Farmaci per l’obesità ritirati dal mercato

A cura di Alessandra Russo. Specialista in Tossicologia Medica. Messina
 
In un Editoriale pubblicato sulla rivista Prescrire International (1) è stato riportato che, nel 2016, un gruppo di lavoro inglese ha valutato i motivi del ritiro dal mercato dei farmaci dimagranti (2).
 
A livello mondiale tra il 1964 e il 2009 sono stati ritirati dal commercio 25 farmaci, di cui:

  • 22 avevano un meccanismo di azione che coinvolgeva i neurotrasmettitori monoamine (dopamina, noradrenalina o serotonina); esempi includono benfluorex, fenfluramina, fentermina (combinata con topiramato negli Stati Uniti) e sibutramina;
  • il rimonabant agisce sul recettore dei cannabinoidi;
  • 2 agivano sulla tiroide.

L’80% dei casi di ritiro dal mercato si sono basato sui dati provenienti dalle segnalazioni spontanee e riguardavano disturbi cardiaci (8 farmaci), disordini psichiatrici (7 farmaci) e abuso o dipendenza per 13 farmaci.
Per 7 di questi farmaci sono stati riportati casi di decessi da attribuire al farmaco.
Il tempo mediano intercorso tra l’introduzione al commercio e la prima segnalazione di un effetto avverso grave è stato di 10 anni.
Il tempo mediano intercorso tra la prima segnalazione di un effetto avverso grave e il primo ritiro dal mercato (in qualsiasi parte del mondo) è stato di 11 anni.

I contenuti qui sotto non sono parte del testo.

#[export] Instance result_monad : Monad result :=
  {| ret := @OK; bind := @result_bind |}.

Definition eff_bind {E A B} (c : Eff E A) (k : A -> Eff E B) : Eff E B :=
  match c with
  | (ev, OK a) => let (ev', r) := k a in (ev ++ ev', r)
  | (ev, Raise e) => (ev, Raise e)
  end.

#[export] Instance eff_monad (E : Type) : Monad (Eff E) :=
  {| ret := fun A (a : A) => ([], OK a); bind := @eff_bind E |}.

(** Run a pure fallible computation inside [Eff]: no event. *)
Definition lift {E A} (c : result A) : Eff E A := ([], c).

(** Perform one event. *)
Definition emit {E} (e : E) : Eff E unit := ([e], OK tt).

Definition events {E A} (c : Eff E A) : list E := fst c.
Definition outcome {E A} (c : Eff E A) : result A := snd c.

(** [for x in xs: s = body x s], the loop state threaded by hand. *)
Fixpoint for_each {M} `{Monad M} {A S} (xs : list A) (body : A -> S -> M S) (s : S)
  : M S :=
  match xs with
  | [] => ret s
  | x :: xs' => s' <- body x s ;; for_each xs' body s'
  end.

(** Python's [range(a, b)] for [a <= b]. *)
Definition range (a b : nat) : list nat := seq a (b - a).

(** ** Python floats *)

Module PyFloat.

(** Conversion of an integer to binary64, round to nearest even. *)
Definition of_Z (z : Z) : float :=
  SF2Prim (binary_normalize prec emax z 0 false).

  • La fenfluramina è rimasta in commercio per 24 anni prima del suo ritiro a livello mondiale nel 1997 per valvulopatia cardiaca.
  • Il benfluorex è rimasto in commercio in Francia per 33 anni prima del suo ritiro nel 2009 per cardiotossicità. Inoltre, i disturbi alle valvole cardiache somigliavano a quelli causati dalla fenfluramina e la struttura chimica di questi due farmaci era molto simile.
  • In Francia, la fentermina è rimasta in commercio dal 1962 al 1988.
  • La sibutramina è stata ritirata in Europa nel 2010, circa 9 anni dopo la sua autorizzazione.
  • Il rimonabant è stato ritirato in Europa nel 2009, circa 2 anni dopo la sua autorizzazione.

Da questo studio sono stati esclusi i prodotti dimagranti a base di erbe medicinali.
Alla fine degli anni ’90, diversi pazienti in Europa hanno sviluppato insufficienza renale cronica a causa di prodotti dimagranti che si supponeva che contenessero la pianta Stephania tetrandra. Tali prodotti a base di erbe contenevano un’altra pianta appartenente al genere Aristolochia.
Circa la metà dei pazienti ha sviluppato un carcinoma del tratto urinario.
 
Bibliografia

  1. Prescrire International 2017; 26: 255.
  2. Onakpoya IJ et al. Post-marketing withdrawal of anti-obesity medicinal products because of adverse drug reactions: a systematic review. BMC Med 2016; 14: 191.